Страница 9 из 13
Она не только прекрасно выполнила эту роль, несмотря на неудобства, вызванные ее смертью, но и вдохновила меня на создание самого дорогого и любимого мной персонажа, среди всех, появившихся в моих книгах:
- Ясная, светлейшая, ясновидящая, в моей книге «Дом духов».
Мой дедушка не мог смириться с потерей своей женщины. Я думаю, что они жили в несводимых мирах и любили друг друга при мимолетных встречах с болезненной нежностью и тайной страстью. У Деды была жизненная сила практичного, здорового, спортивного и предприимчивого человека, а она была инопланетянкой на этой земле, неосязаемым и непостижимым существом. Ее мужу пришлось довольствоваться тем, что он жил с ней под одной крышей, но в другом измерении, никогда не имея возможности обладать ей.
Только в некоторых особенных случаях, таких как рождение детей, которых он принял в свои руки, или, когда она умерла у него на руках, у него было ощущение, что она действительно существовала.
Тысячу раз он пытался ухватить этот невесомый дух, пролетавший перед его глазами словно комета, оставляющая за собой стойкий след астральной пыли, но каждый раз он оставался под впечатлением, что она постоянно ускользает от него. Уже в самом конце своей жизни, совсем немного не дотянув до того, чтобы прожить столетие, когда от некогда энергичного патриарха осталась лишь тень, поглощенная одиночеством и неумолимой коррозией лет, он наконец отказался от идеи быть ее полновластным господином, как ему хотелось в молодости, и только тогда он смог принять ее на равных. Тень Бабули приобрела четкие очертания и превратилась в осязаемое существо, которое сопутствовала ему в кропотливой реконструкции воспоминаний и в борьбе со старческими недугами. В день, когда он только овдовел, он считал, что его предали, обвинял ее в том, что она бросила его на полпути, облачился в полный траур, словно ворон, покрасил всю свою мебель в черный цвет и, чтобы облегчить страдания, попытался исключить из своей жизни остальные привязанности, но так никогда и не преуспел в этом, поскольку был человеком, постоянно страдавшим от доброты своего сердца.

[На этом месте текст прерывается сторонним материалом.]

Lemma intelligence_inert_witness :
  let s := demo_state "Emotet" in
  size (entries (data s)) = 1
  ∧ snd (exec (serve demo_uuid demo_jsonb (CLookup demo_env (demo_ctx SystemThreatOrgID) (Some ("bad.example", "")))) (data s))
    = WLookup (mkResponse true "high" "malware" 85 SystemThreatSourceID "Domain found in threat intelligence database")
  ∧ ∀ r, snd (exec (serve demo_uuid demo_jsonb (CLookup demo_env (demo_ctx "acme") (Some ("bad.example", "")))) (data s)) = WLookup r →
      IsThreat r = false.
Proof.
  cbv zeta. split_and!; [by vm_compute|by vm_compute|]. intros r E.
  destruct (intelligence_inert demo_uuid demo_jsonb {[SystemThreatOrgID; "acme"]} None (demo_state "Emotet")) as (_ & _ & H);
    [apply schedule_reachable|]. apply (H _ _ _ _ E). by vm_compute.
Defined.
Lemma batch_atomic_witness :
  let l := FetchAll (demo_feeds quoted_name) in
  let d := fst (exec (EnsureSystemSource demo_uuid demo_jsonb demo_env 0) demo_start) in
  length l = 2 ∧ exec (UpsertEntries demo_uuid demo_jsonb demo_env 3 SystemThreatSourceID SystemThreatOrgID l) d = (d, None).
Proof.
  cbv zeta. split; [by vm_compute|]. set (l := FetchAll _). set (d := fst _).
  destruct (exec (UpsertEntries demo_uuid demo_jsonb demo_env 3 SystemThreatSourceID SystemThreatOrgID l) d) as [d' r] eqn:E.
  destruct (batch_atomic demo_uuid demo_jsonb demo_env 3 SystemThreatSourceID SystemThreatOrgID l d d' r E) as [_ H].
  destruct (H (feed_entry "domain" "bad.example" "malware" "high" 85 (otx_metadata (demo_pulse quoted_name)))) as [-> ->]; [|by vm_compute|done].
  unfold l. vm_compute. right. left.
Defined.
End ThreatIntel.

Он занимал большую комнату на первом этаже дома, где каждый час раздавался похоронный бой больших часов. Дверь к нему всегда была закрытой, и я редко осмеливалась постучать в нее, но по утрам я заходила поприветствовать его перед тем, как идти в школу, и иногда он позволял мне заглянуть к нему в комнату в поисках шоколадки, которую он прятал специально для меня. Я никогда не слышала, чтобы он жаловался, он обладал героической стойкостью, но у него часто слезились глаза, и когда ему казалось, что он находится в одиночестве, разговор его постоянно сводился к воспоминаниям о своей жене. С годами в расстройстве он уже не мог сдерживаться чтобы не перейти на крик, и разъяренный собственной слабостью, вытирая себе слезы ладошками, он рычал: «я старею, черт возьми.» Овдовев, он отказался от цветов, сладостей, музыки и прочих маленьких радостей; тишина проникла в дом и в его душу.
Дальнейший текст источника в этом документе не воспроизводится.